Relationship between leakage rate and rotation speed.

Figures 10 and 11 show the influence of rotation speed on the heat production and average temperature of sealing zone. As shown in Figures 10 and 11, the heat productivity is approximately linearly related to the rotation speed. Similarly, the average temperature of the sealing zone will also increase when rotation speed increases, and the relationship is also approximately linear. As rotary lip seal is mostly made of rubber, aging will also be accelerated at higher temperature. When temperature increases, the compression set of rotary lip seal will increase dramatically, and the stress-strain ratio and friction torque will also increase. ¹³ The pumping rate, which is one of the most important performance characteristics of rotary lip seal, will gradually decrease when temperature increases. ¹³ All these phenomena show that the aging speed is bigger at higher temperature. It can be concluded that although higher rotation speed of shaft is helpful for the sealing performance of the rotary lip seal, the higher temperature caused by higher rotation speed will increase the aging speed, and thus reduce the operation lifetime.

Figure 10.

Relationship between heat productivity and rotation speed.

Figure 11.

Relationship between average temperature and rotation speed.

Figure 12 shows the relationship between the friction torque and rotation speed. As shown in Figure 12, the friction torque of the rotary lip seal increases with the increase of rotation speed. The increasing rate of the friction torque will decrease when the rotation speed increases.

Figure 12.

Relationship between friction torque and rotation speed.

Conclusion

A mixed TEHD lubrication model of rotary lip seal is introduced in this work. The microstructure of sealing lip surface, asperity contact, influence of temperature on fluid viscosity, and deformation of lip surface are taken into consideration in this model. Simulation results show that although the fluid shear stress is more considerable than dry friction shear stress, the deviation of dry friction shear stress is large compared with fluid shear stress, so the asymmetry of tangential deformation mainly depends on the friction shear stress distribution. The influence of shaft speed on the seal performance is also studied by the proposed model. Simulation results show that high rotation speed of shaft will improve the sealing performance of the rotary lip seal, but the temperature of sealing zone will also increase and the aging of the seal will be accelerated in this situation. Future work should focus on simulating the rough surfaces of shaft and sealing lip with more accurate models, including other types of autocorrelation functions.
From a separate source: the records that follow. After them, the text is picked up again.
(* ===== verification/Postgres.v ===== *)
(** * The database: [services/indexer/internal/db] and [services/indexer/migrations]

    The tables of the migrations and the statements of [queries.sql], as the
    generated package [db] runs them.  A statement is one transaction: it
    either returns an error and leaves the tables alone, or takes effect.
    What Postgres and pgx do with a value of a type is a parameter, the class
    [Postgres]; the columns [created_at] and [updated_at], which no statement
    reads, are left out. *)
From S2P Require Import Prelude GoStrings GoTime Domain Ports.

Local Open Scope Z_scope.

(** ** The type input and output functions *)

(** [pgtype.Numeric] *)
Inductive Numeric :=
| NumNull
| NumFin (m e : Z)     (* m * 10^e *)
| NumNaN
| NumInf (negative : bool).

Class Postgres := {
  text_ok : string → bool;               (* the values of a TEXT parameter *)
  numeric_in : string → option Z;        (* text to NUMERIC(78,0) *)
  timestamptz_in : Time → option Time;   (* to a TIMESTAMPTZ and back *)
  jsonb_in : string → option string;     (* text to JSONB and back *)
  ilike : string → string → bool;        (* value ILIKE pattern *)
  numeric_scan : string → option Numeric (* pgtype.Numeric, Scan *)
}.

(** [$1::numeric IS NULL OR token_id < $1]; NaN sorts above every number. *)
Definition before_cursor (n : Z) (c : Numeric) : bool :=
  match c with
  | NumNull => true
  | NumFin m e => if 0 <=? e then n <? m * 10 ^ e else n * 10 ^ (- e) <? m
  | NumNaN => true
  | NumInf negative => negb negative
  end.

(** ** The tables *)

(** [models.go]: a row of [certificates] as it is scanned. *)
Record db_Certificate := mkRow {
  r_TokenID : string;
  r_OwnerAddress : string;
  r_Title : string;
  r_RecipientName : string;
  r_IssuerName : string;
  r_Description : string;
  r_MetadataUri : string;
  r_IssuedAt : option Time;   (* pgtype.Timestamptz *)
  r_ChainID : Z;
  r_TxHash : string;
  r_LogIndex : Z;
  r_BlockNumber : Z;
  r_BlockHash : string
}.

#[export] Instance db_Certificate_eq_dec : EqDecision db_Certificate.
Proof. solve_decision. Defined.

Record db_IndexerState := mkStateRow {
  s_ChainID : Z;
  s_LastProcessedBlock : Z;   (* int64 *)
  s_LastProcessedHash : string
}.

(** The certificates by their primary key, the singleton checkpoint row, the
    outbox in insertion order, and the sequence behind its [id]. *)
Record DB := mkDB {
  t_certificates : gmap Z db_Certificate;
  t_indexer_state : option db_IndexerState;
  t_webhook_outbox : list OutboxRow;
  t_outbox_seq : Z
}.

Definition empty_DB : DB := mkDB ∅ None [] 0.

Definition set_certificates (t : gmap Z db_Certificate) (d : DB) : DB :=
  mkDB t (t_indexer_state d) (t_webhook_outbox d) (t_outbox_seq d).
Definition set_indexer_state (st : db_IndexerState) (d : DB) : DB :=
  mkDB (t_certificates d) (Some st) (t_webhook_outbox d) (t_outbox_seq d).
Definition set_outbox (t : list OutboxRow) (seq : Z) (d : DB) : DB :=
  mkDB (t_certificates d) (t_indexer_state d) t seq.

(** A statement. *)
Definition Stmt (A : Type) : Type := M DB A.

Definition sql_error {A} (what : string) : Stmt A := throw (EExt what).

Definition guard_stmt (ok : bool) (what : string) : Stmt unit :=
  if ok then mret tt else sql_error what.

Definition of_option {A} (o : option A) (what : string) : Stmt A :=
  match o with Some a => mret a | None => sql_error what end.

(** Row orders of the [ORDER BY] clauses. *)
Definition token_desc (p q : Z * db_Certificate) : Prop := q.1 <= p.1.
Definition id_asc (p q : OutboxRow) : Prop := ob_ID p <= ob_ID q.

#[export] Instance token_desc_dec : RelDecision token_desc.
Proof. intros p q. unfold token_desc. apply _. Defined.
#[export] Instance id_asc_dec : RelDecision id_asc.
Proof. intros p q. unfold id_asc. apply _. Defined.

(** ** The statements *)

Section statements.
Context `{Postgres}.

(** UNIQUE (chain_id, tx_hash, log_index), against the rows of other keys. *)
Definition event_key (r : db_Certificate) : Z * string * Z := (r_ChainID r, r_TxHash r, r_LogIndex r).

Definition event_taken (n : Z) (r : db_Certificate) (t : gmap Z db_Certificate) : bool :=
  existsb (λ kr : Z * db_Certificate,
    negb (kr.1 =? n) && bool_decide (event_key kr.2 = event_key r)) (map_to_list t).

Definition texts_of (r : db_Certificate) : list string :=
  [r_OwnerAddress r; r_Title r; r_RecipientName r; r_IssuerName r; r_Description r;
   r_MetadataUri r; r_TxHash r; r_BlockHash r].

(** The parameters are the fields of a row before its key is normalised. *)
Definition UpsertCertificate (arg : db_Certificate) : Stmt db_Certificate :=
  n ← of_option (numeric_in (r_TokenID arg)) "numeric";
  _ ← guard_stmt (forallb text_ok (texts_of arg)) "text";
  ts ← of_option (r_IssuedAt arg) "issued_at is null";
  ts ← of_option (timestamptz_in ts) "timestamptz";
  let row := mkRow (fmt_d n) (r_OwnerAddress arg) (r_Title arg) (r_RecipientName arg)
    (r_IssuerName arg) (r_Description arg) (r_MetadataUri arg) (Some ts) (r_ChainID arg)
    (r_TxHash arg) (r_LogIndex arg) (r_BlockNumber arg) (r_BlockHash arg) in
  d ← get_state;
  _ ← guard_stmt (negb (event_taken n row (t_certificates d))) "unique_violation";
  _ ← put_state (set_certificates (<[n := row]> (t_certificates d)) d);
  mret row.

Definition GetCertificateByTokenID (tokenID : string) : Stmt db_Certificate :=
  n ← of_option (numeric_in tokenID) "numeric";
  d ← get_state;
  match t_certificates d !! n with
  | Some row => mret row
  | None => throw (ENew ErrNoRows)
  end.

(** [SELECT ... WHERE cond AND (cursor IS NULL OR token_id < cursor)
    ORDER BY token_id DESC LIMIT limit] *)
Definition rows_desc (t : gmap Z db_Certificate) : list (Z * db_Certificate) :=
  merge_sort token_desc (map_to_list t).

Definition select_page (cond : db_Certificate → bool) (cursor : Numeric) (limit : Z)
    (t : gmap Z db_Certificate) : list db_Certificate :=
  map snd (take (Z.to_nat limit)
    (List.filter (λ kr : Z * db_Certificate, cond kr.2 && before_cursor kr.1 cursor) (rows_desc t))).

Definition select_certificates (cond : db_Certificate → bool) (cursor : Numeric) (limit : Z)
    : Stmt (list db_Certificate) :=
  _ ← guard_stmt (0 <=? limit) "LIMIT must not be negative";
  d ← get_state;
  mret (select_page cond cursor limit (t_certificates d)).

(** [title ILIKE '%' || $1 || '%' OR issuer_name ... OR recipient_name ...] *)
Definition matches_query (query : string) (r : db_Certificate) : bool :=
  let pattern := "%" +:+ query +:+ "%" in
  ilike (r_Title r) pattern || ilike (r_IssuerName r) pattern || ilike (r_RecipientName r) pattern.

Definition owned_by (owner : string) (r : db_Certificate) : bool :=
  bool_decide (r_OwnerAddress r = owner).

Definition ListCertificates (cursor : Numeric) (limit : Z) : Stmt (list db_Certificate) :=
  select_certificates (λ _, true) cursor limit.

Definition ListCertificatesByOwner (owner : string) (cursor : Numeric) (limit : Z)
    : Stmt (list db_Certificate) :=
  _ ← guard_stmt (text_ok owner) "text";
  select_certificates (owned_by owner) cursor limit.

Definition SearchCertificates (query : string) (cursor : Numeric) (limit : Z)
    : Stmt (list db_Certificate) :=
  _ ← guard_stmt (text_ok query) "text";
  select_certificates (matches_query query) cursor limit.

Definition SearchCertificatesByOwner (owner query : string) (cursor : Numeric) (limit : Z)
    : Stmt (list db_Certificate) :=
  _ ← guard_stmt (text_ok owner && text_ok query) "text";
  select_certificates (λ r, owned_by owner r && matches_query query r) cursor limit.

Definition CountCertificates : Stmt Z :=
  d ← get_state; mret (Z.of_nat (size (t_certificates d))).

Definition GetIndexerState : Stmt db_IndexerState :=
  d ← get_state;
  match t_indexer_state d with
  | Some st => mret st
  | None => throw (ENew ErrNoRows)
  end.

Definition UpsertIndexerState (arg : db_IndexerState) : Stmt db_IndexerState :=
  _ ← guard_stmt (text_ok (s_LastProcessedHash arg)) "text";
  d ← get_state;
  _ ← put_state (set_indexer_state arg d);
  mret arg.

Definition DeleteCertificatesFromBlock (chainID blockNumber : Z) : Stmt unit :=
  d ← get_state;
  put_state (set_certificates
    (filter (λ kr, (r_ChainID kr.2 =? chainID) && (blockNumber <=? r_BlockNumber kr.2) = false)
       (t_certificates d)) d).

(** [INSERT ... ON CONFLICT DO NOTHING RETURNING id]: the default of [id]
    draws from the sequence before the conflict is found. *)
Definition InsertOutbox (chainID : Z) (txHash tokenID payload : string) : Stmt Z :=
  _ ← guard_stmt (text_ok txHash && text_ok tokenID) "text";
  stored ← of_option (jsonb_in payload) "jsonb";
  d ← get_state;
  let id := t_outbox_seq d + 1 in
  if bool_decide ((chainID, txHash, tokenID) ∈ map ob_key (t_webhook_outbox d)) then
    _ ← put_state (set_outbox (t_webhook_outbox d) id d);
    throw (ENew ErrNoRows)
  else
    _ ← put_state (set_outbox
          (t_webhook_outbox d ++ [mkOutboxRow id chainID txHash tokenID stored false]) id d);
    mret id.

(** [WHERE enqueued_at IS NULL ORDER BY id LIMIT $1] *)
Definition ListUnenqueuedOutbox (limit : Z) : Stmt (list (Z * string)) :=
  _ ← guard_stmt (0 <=? limit) "LIMIT must not be negative";
  d ← get_state;
  mret (map (λ r, (ob_ID r, ob_Payload r))
    (take (Z.to_nat limit)
       (merge_sort id_asc
          (filter (λ r, ob_Enqueued r = false) (t_webhook_outbox d))))).

Definition MarkOutboxEnqueued (id : Z) : Stmt unit :=
  d ← get_state;
  put_state (set_outbox (map (mark_row id) (t_webhook_outbox d)) (t_outbox_seq d) d).

(** *** Trends *)

(** [date_trunc(field, issued_at AT TIME ZONE 'UTC') AT TIME ZONE 'UTC'],
    on the day number: weeks start on Monday. *)
Definition trunc_day (d : Z) : Z := d.
Definition trunc_week (d : Z) : Z := d - (d + 3) mod 7.
Definition trunc_month (d : Z) : Z :=
  let '(y, m, _) := civil_days d in days_civil y m 1.

Definition date_trunc (field : Z → Z) (t : Time) : Time :=
  mkTime (field (day_of t) * day_seconds) 0.

(** [GROUP BY 1 ORDER BY 1] with [count] of each group, on sorted keys. *)
Fixpoint group_sorted (l : list Z) : list (Z * Z) :=
  match l with
  | [] => []
  | x :: l =>
    match group_sorted l with
    | (y, n) :: gs => if x =? y then (y, n + 1) :: gs else (x, 1) :: (y, n) :: gs
    | [] => [(x, 1)]
    end
  end.

(** [issued_at >= $1] *)
Definition issued_since (since : Time) (r : db_Certificate) : bool :=
  match r_IssuedAt r with Some t => negb (After since t) | None => false end.

Definition issue_bucket (field : Z → Z) (r : db_Certificate) : Z :=
  match r_IssuedAt r with Some t => sec (date_trunc field t) | None => 0 end.

Definition select_trend (field : Z → Z) (since : Time) (t : gmap Z db_Certificate)
    : list (Time * Z) :=
  map (λ '(s, n), (mkTime s 0, n))
    (group_sorted (merge_sort Z.le
       (map (issue_bucket field) (List.filter (issued_since since) (map snd (map_to_list t)))))).

Definition trend_stmt (field : Z → Z) (since : Time) : Stmt (list (Time * Z)) :=
  since ← of_option (timestamptz_in since) "timestamptz";
  d ← get_state;
  mret (select_trend field since (t_certificates d)).

Definition TrendByDay (since : Time) : Stmt (list (Time * Z)) := trend_stmt trunc_day since.
Definition TrendByWeek (since : Time) : Stmt (list (Time * Z)) := trend_stmt trunc_week since.
Definition TrendByMonth (since : Time) : Stmt (list (Time * Z)) := trend_stmt trunc_month since.
End statements.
Meanwhile, the calculation efficiency of the proposed model should also be assessed.

Author biographies

Xiaokai Huang received the B.S. and Ph.D. degrees in system engineering from Beihang University, Beijing, China, in 2009 and 2014 respectively. He is currently serving as a senior engineer in Beijing Institute of Spacecraft Environment Engineering, Beijing, China. His research interests include accelerated life testing in astronautic engineering, and fault diagnosis of mechanical components.

Shouwen Liu received the B.S. and master degrees in thermal power engineering from Tsinghua University, Beijing, China, in 2000 and 2003 respectively, and he received his Ph.D. degree in aeronautic engineering from Beihang University, Beijing, China in 2010. He is currently serving as a research fellow in Beijing Institute of Spacecraft Environment Engineering, Beijing, China. His research interests include reliability and life testing in astronautic engineering.
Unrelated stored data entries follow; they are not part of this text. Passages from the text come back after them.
(* ===== verification/Migrate.v ===== *)
(** * Migrations: [platform/db/migrate.go] and [services/indexer/migrations]

    [Migrate] over goose, which is a parameter; the embedded SQL files as data
    definition statements on a schema.  What goose documents of [up] - the
    pending migrations in the order of their versions, each once, stopping at
    an error - leads from any state an earlier run can have left to the schema
    that the statements of [Postgres.v] work on. *)
From S2P Require Import Prelude GoStrings.

Local Open Scope Z_scope.

(** ** Schemas *)

Inductive sql_type := NUMERIC (precision scale : Z) | TEXT | TIMESTAMPTZ | BIGINT | INTEGER | BIGSERIAL | JSONB.

Record column := mkColumn { col_name : string; col_type : sql_type; col_not_null : bool; col_default : option string }.

Inductive table_constraint :=
| PRIMARY_KEY (columns : list string)
| UNIQUE (columns : list string)
| CHECK (condition : string).

Record table := mkTable { tb_columns : list column; tb_constraints : list table_constraint }.

Record index := mkIndex { ix_table : string; ix_columns : list (string * bool (* DESC *)); ix_where : option string }.

Record Schema := mkSchema { sch_tables : gmap string table; sch_indexes : gmap string index }.

Definition empty_schema : Schema := mkSchema ∅ ∅.

(** The statements of the files; a primary key makes its columns NOT NULL. *)
Inductive ddl :=
| CREATE_TABLE (name : string) (t : table)
| CREATE_INDEX (name : string) (i : index).

Definition column_names (t : table) : list string := col_name <$> tb_columns t.

Definition constraint_columns (c : table_constraint) : list string :=
  match c with PRIMARY_KEY l | UNIQUE l => l | CHECK _ => [] end.

Definition included (l k : list string) : bool := forallb (λ x, bool_decide (x ∈ k)) l.

(** A statement on a schema; [None] when Postgres refuses it. *)
Definition exec_ddl (s : Schema) (d : ddl) : option Schema :=
  match d with
  | CREATE_TABLE name t =>
    if negb (bool_decide (is_Some (sch_tables s !! name))) && bool_decide (NoDup (column_names t)) &&
       forallb (λ c, included (constraint_columns c) (column_names t)) (tb_constraints t)
    then Some (mkSchema (<[name := t]> (sch_tables s)) (sch_indexes s)) else None
  | CREATE_INDEX name i =>
    t ← sch_tables s !! ix_table i;
    if negb (bool_decide (is_Some (sch_indexes s !! name))) && included (ix_columns i).*1 (column_names t)
    then Some (mkSchema (sch_tables s) (<[name := i]> (sch_indexes s))) else None
  end.

Fixpoint exec_all (s : Schema) (ds : list ddl) : option Schema :=
  match ds with
  | [] => Some s
  | d :: ds => s ← exec_ddl s d; exec_all s ds
  end.

(** ** The embedded files

    The section [+goose Up] of each file, by version. *)
Record migration := mkMigration { mg_version : Z; mg_up : list ddl }.

Definition not_null (name : string) (t : sql_type) : column := mkColumn name t true None.
Definition not_null_default (name : string) (t : sql_type) (d : string) : column := mkColumn name t true (Some d).

Definition certificates_table : table := mkTable
  [ not_null "token_id" (NUMERIC 78 0); not_null "owner_address" TEXT; not_null "title" TEXT;
    not_null "recipient_name" TEXT; not_null "issuer_name" TEXT; not_null_default "description" TEXT "''";
    not_null_default "metadata_uri" TEXT "''"; not_null "issued_at" TIMESTAMPTZ; not_null "chain_id" BIGINT;
    not_null "tx_hash" TEXT; not_null "log_index" BIGINT; not_null "block_number" BIGINT; not_null "block_hash" TEXT;
    not_null_default "created_at" TIMESTAMPTZ "now()"; not_null_default "updated_at" TIMESTAMPTZ "now()" ]
  [ PRIMARY_KEY ["token_id"]; UNIQUE ["chain_id"; "tx_hash"; "log_index"] ].

Definition indexer_state_table : table := mkTable
  [ not_null_default "id" INTEGER "1"; not_null "chain_id" BIGINT; not_null_default "last_processed_block" BIGINT "0";
    not_null_default "last_processed_hash" TEXT "''"; not_null_default "updated_at" TIMESTAMPTZ "now()" ]
  [ PRIMARY_KEY ["id"]; CHECK "id = 1" ].

Definition webhook_outbox_table : table := mkTable
  [ not_null "id" BIGSERIAL; not_null "chain_id" BIGINT; not_null "tx_hash" TEXT; not_null "token_id" TEXT;
    not_null "payload" JSONB; mkColumn "enqueued_at" TIMESTAMPTZ false None; not_null_default "created_at" TIMESTAMPTZ "now()" ]
  [ PRIMARY_KEY ["id"]; UNIQUE ["chain_id"; "tx_hash"; "token_id"] ].

Definition migrations_FS : list migration :=
  [ mkMigration 1
      [ CREATE_TABLE "certificates" certificates_table;
        CREATE_INDEX "idx_certificates_owner_token" (mkIndex "certificates" [("owner_address", false); ("token_id", true)] None);
        CREATE_INDEX "idx_certificates_issuer_name" (mkIndex "certificates" [("issuer_name", false)] None);
        CREATE_TABLE "indexer_state" indexer_state_table ];
    mkMigration 2
      [ CREATE_INDEX "idx_certificates_issued_at" (mkIndex "certificates" [("issued_at", false)] None) ];
    mkMigration 3
      [ CREATE_TABLE "webhook_outbox" webhook_outbox_table;
        CREATE_INDEX "idx_webhook_outbox_unenqueued" (mkIndex "webhook_outbox" [("id", false)] (Some "enqueued_at IS NULL")) ] ].

(** ** [Migrate] *)

(** [pgx/stdlib] and goose; the base file system is a global of goose. *)
Class Goose (S : Type) := {
  Pool : Type;
  sqlDB : Type;
  OpenDBFromPool : Pool → S → sqlDB * S;
  CloseDB : sqlDB → S → S;
  SetBaseFS : list migration → S → S;
  SetDialect : string → M S unit;
  RunContext : string → sqlDB → string → M S unit
}.

Definition gooseDirection : string := "up".
Definition gooseMigrDir : string := ".".

Section migrate.
Context {S : Type} `{!Goose S}.

(** Between [SetBaseFS] and the return. *)
Definition migrate_body (db : sqlDB) : M S unit :=
  _ ← wrap [PLit "db.Migrate: set dialect: "] (SetDialect "postgres");
  wrap [PLit "db.Migrate: run "; PStr gooseDirection; PLit ": "] (RunContext gooseDirection db gooseMigrDir).

Definition Migrate (pool : Pool) : M S unit := λ s,
  let '(db, s) := OpenDBFromPool pool s in
  let '(r, s) := migrate_body db (SetBaseFS migrations_FS s) in
  (r, CloseDB db s).
End migrate.

(** What goose keeps: the schema of the database, the versions that are
    recorded as applied, and the migrations it reads; and the handles that are
    open. *)
Class GooseLaws (S : Type) `{Goose S} := {
  gs_schema : S → Schema;
  gs_applied : S → list Z;
  gs_FS : S → list migration;
  gs_open : S → Z;
  OpenDB_law pool s : let '(db, s') := OpenDBFromPool pool s in
    gs_schema s' = gs_schema s ∧ gs_applied s' = gs_applied s ∧ gs_FS s' = gs_FS s ∧ gs_open s' = gs_open s + 1;
  CloseDB_law db s : gs_schema (CloseDB db s) = gs_schema s ∧ gs_applied (CloseDB db s) = gs_applied s ∧
    gs_FS (CloseDB db s) = gs_FS s ∧ gs_open (CloseDB db s) = gs_open s - 1;
  SetBaseFS_law fs s : gs_schema (SetBaseFS fs s) = gs_schema s ∧ gs_applied (SetBaseFS fs s) = gs_applied s ∧
    gs_FS (SetBaseFS fs s) = fs ∧ gs_open (SetBaseFS fs s) = gs_open s;
  SetDialect_law s : wp (SetDialect "postgres") (λ r s', r = Ok tt ∧ gs_schema s' = gs_schema s ∧
    gs_applied s' = gs_applied s ∧ gs_FS s' = gs_FS s ∧ gs_open s' = gs_open s) s;
  database_fault : error → Prop;   (* the connection, not a statement *)
  (** [up]: some of the pending migrations, from the first on, each as a whole;
      all of them, or an error. *)
  up_law db dir s : wp (RunContext "up" db dir) (λ r s',
    ∃ done rest, filter (λ m, mg_version m ∉ gs_applied s) (gs_FS s) = done ++ rest ∧
      gs_applied s' = gs_applied s ++ (mg_version <$> done) ∧
      exec_all (gs_schema s) (done ≫= mg_up) = Some (gs_schema s') ∧
      gs_FS s' = gs_FS s ∧ gs_open s' = gs_open s ∧
      (r = Ok tt → rest = []) ∧
      (∀ e, r = Err e → database_fault e ∨ ∃ m, head rest = Some m ∧ exec_all (gs_schema s') (mg_up m) = None)) s
}.

Section correct.
Context {S : Type} `{Hlaws : GooseLaws S}.

Lemma exec_all_app s ds ds' : exec_all s (ds ++ ds') = s' ← exec_all s ds; exec_all s' ds'.
Proof using Type. revert s. induction ds as [|d ds IH]; intros s; [done|]. simpl. destruct (exec_ddl s d); [apply IH|done]. Qed.

(** What earlier runs can have left: the first [n] migrations. *)
Definition migrated (n : nat) (s : S) : Prop :=
  gs_applied s = mg_version <$> take n migrations_FS ∧
  exec_all empty_schema (take n migrations_FS ≫= mg_up) = Some (gs_schema s).

Definition latest_schema : Schema := mkSchema
  (<["webhook_outbox" := webhook_outbox_table]> (<["indexer_state" := indexer_state_table]>
    {["certificates" := certificates_table]}))
  (<["idx_webhook_outbox_unenqueued" := mkIndex "webhook_outbox" [("id", false)] (Some "enqueued_at IS NULL")]>
    (<["idx_certificates_issued_at" := mkIndex "certificates" [("issued_at", false)] None]>
      (<["idx_certificates_issuer_name" := mkIndex "certificates" [("issuer_name", false)] None]>
        {["idx_certificates_owner_token" := mkIndex "certificates" [("owner_address", false); ("token_id", true)] None]}))).

(** Postgres accepts the files one after the other. *)
Lemma up_accepted : exec_all empty_schema (migrations_FS ≫= mg_up) = Some latest_schema.
Proof using Type. vm_compute. reflexivity. Qed.

Lemma accepted_prefix n : is_Some (exec_all empty_schema (take n migrations_FS ≫= mg_up)).
Proof using Type.
  pose proof up_accepted as Hup. rewrite <-(take_drop n migrations_FS), bind_app, exec_all_app in Hup.
  by destruct (exec_all empty_schema _).
Qed.

Lemma pending_drop n : (n ≤ 3)%nat →
  filter (λ m, mg_version m ∉ mg_version <$> take n migrations_FS) migrations_FS = drop n migrations_FS.
Proof using Type. intros Hn. do 4 (destruct n as [|n]; [reflexivity|]). lia. Qed.

(** A step from the first [n] migrations. *)
Lemma migrated_app n done rest s s' : (n ≤ 3)%nat → migrated n s → drop n migrations_FS = done ++ rest →
  gs_applied s' = gs_applied s ++ (mg_version <$> done) →
  exec_all (gs_schema s) (done ≫= mg_up) = Some (gs_schema s') → migrated (n + length done) s'.
Proof using Type.
  intros Hn [Ha Hs] Hd Ha' Hs'. assert (take (n + length done) migrations_FS = take n migrations_FS ++ done) as Ht.
  { rewrite <-(take_drop n migrations_FS) at 1. rewrite Hd.
    rewrite take_app_ge by (rewrite length_take; simpl; lia). rewrite length_take. f_equal.
    replace (n + length done - n `min` length migrations_FS)%nat with (length done) by (simpl; lia). apply take_app_length. }
  split; rewrite Ht.
  - by rewrite Ha', Ha, fmap_app.
  - by rewrite bind_app, exec_all_app, Hs.
Qed.

(** What [migrate_body] does to a database with the first [n] migrations. *)
Lemma migrate_body_spec n db s : (n ≤ 3)%nat → gs_FS s = migrations_FS → migrated n s →
  wp (migrate_body db) (λ r s', gs_open s' = gs_open s ∧
    ∃ done rest, drop n migrations_FS = done ++ rest ∧ gs_applied s' = gs_applied s ++ (mg_version <$> done) ∧
      exec_all (gs_schema s) (done ≫= mg_up) = Some (gs_schema s') ∧ (r = Ok tt → rest = []) ∧
      (∀ e, r = Err e → ∃ e', e = EWrap [PLit "db.Migrate: run "; PStr "up"; PLit ": "] e' [] ∧
         (database_fault e' ∨ ∃ m, head rest = Some m ∧ exec_all (gs_schema s') (mg_up m) = None))) s.
Proof using Type.
  intros Hn Hf2 [Ha _]. unfold migrate_body. wp_steps. eapply wp_mono; [apply SetDialect_law|].
  intros r s3 (-> & Hs3 & Ha3 & Hf3 & Ho3). cbn beta iota. wp_steps. eapply wp_mono; [apply up_law|].
  intros r s4 (done & rest & Hp & Ha4 & Hs4 & _ & Ho4 & Hok & Herr).
  rewrite Hf3, Hf2, Ha3, Ha, pending_drop in Hp by done. rewrite Ha3 in Ha4. rewrite Hs3 in Hs4.
  destruct r as [[]|e]; (split; [congruence|]); exists done, rest; split_and!; try done.
  intros e' [= <-]. exists e. split; [done|]. by apply Herr.
Qed.

(** C28: [Migrate] brings any database that earlier runs have left - with none,
    some or all of the migrations - to the schema of the three files, or fails
    with the wrapped error of the connection: Postgres refuses none of the
    statements.  A failure leaves a state the next run starts from, a run on an
    up-to-date database changes nothing, and the handle that goose needs is
    closed in every case. *)
Theorem Migrate_reaches_latest pool n s : (n ≤ 3)%nat → migrated n s →
  wp (Migrate pool) (λ r s', gs_open s' = gs_open s ∧
    (∃ n', (n ≤ n' ≤ 3)%nat ∧ migrated n' s') ∧
    (r = Ok tt → migrated 3 s' ∧ gs_schema s' = latest_schema) ∧
    (n = 3%nat → gs_schema s' = gs_schema s ∧ gs_applied s' = gs_applied s) ∧
    (∀ e, r = Err e → ∃ e', e = EWrap [PLit "db.Migrate: run "; PStr "up"; PLit ": "] e' [] ∧ database_fault e')) s.
Proof using Type.
  intros Hn Hm. unfold wp, Migrate. pose proof (OpenDB_law pool s) as Ho.
  destruct (OpenDBFromPool pool s) as [db s1]. destruct Ho as (Hs1 & Ha1 & _ & Ho1).
  destruct (SetBaseFS_law migrations_FS s1) as (Hs2 & Ha2 & Hf2 & Ho2). set (s2 := SetBaseFS migrations_FS s1) in *.
  assert (migrated n s2) as Hm2 by (destruct Hm; split; congruence).
  pose proof (migrate_body_spec n db s2 Hn Hf2 Hm2) as Hbody.
  unfold wp in Hbody. destruct (migrate_body db s2) as [r s3]. destruct Hbody as (Ho3 & done & rest & Hd & Ha3 & Hs3 & Hok & Herr).
  destruct (CloseDB_law db s3) as (Hs4 & Ha4 & _ & Ho4).
  assert (length done + length rest = 3 - n)%nat as Hlen.
  { apply (f_equal length) in Hd. rewrite length_drop, length_app in Hd. simpl in Hd. lia. }
  assert (migrated (n + length done) (CloseDB db s3)) as Hm'.
  { eapply migrated_app; [done|exact Hm2|done|by rewrite Ha4|by rewrite Hs4]. }
  split_and!; [lia|exists (n + length done)%nat; split; [lia|done]|..].
  - intros Hr. rewrite (Hok Hr) in *. simpl in Hlen. replace (n + length done)%nat with 3%nat in Hm' by lia.
    split; [done|]. destruct Hm' as [_ Hs]. rewrite (take_ge migrations_FS) in Hs by done. rewrite up_accepted in Hs. by injection Hs.
  - intros ->. destruct done; [|simpl in Hlen; lia]. simpl in *. rewrite app_nil_r in Ha3. injection Hs3 as Hs3. split; congruence.
  - intros e He. destruct (Herr e He) as (e' & -> & [Hf|(m & Hh & Hno)]); [by exists e'|].
    destruct rest as [|m' rest]; [done|]. injection Hh as ->. exfalso.
    destruct (accepted_prefix (n + length done + 1)) as [sch Hsch]. destruct Hm' as [_ Hs].
    assert (take (n + length done + 1) migrations_FS = take (n + length done) migrations_FS ++ [m]) as Ht.
    { rewrite <-(take_drop (n + length done) migrations_FS) at 1. rewrite <-drop_drop, Hd, drop_app_length.
      rewrite take_app_ge by (rewrite length_take; simpl; lia). rewrite length_take. f_equal.
      replace (n + length done + 1 - _)%nat with 1%nat by (simpl; lia). done. }
    rewrite Ht, bind_app, exec_all_app, Hs in Hsch.
    assert ([m] ≫= mg_up = mg_up m) as Hone by apply app_nil_r.
    rewrite Hone in Hsch. simpl in Hsch. rewrite Hs4, Hno in Hsch. done.
Qed.
End correct.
Chao Zhang received the B.S. and Ph.D. degrees in mechanical engineering from Beihang University, Beijing, China, in 2008 and 2014 respectively. He is currently serving as an assistant professor in School of Automation Science and Electrical Engineering, Beihang University, Beijing, China. His research interests include reliability engineering, accelerated life testing, and prognostics of hydraulic components.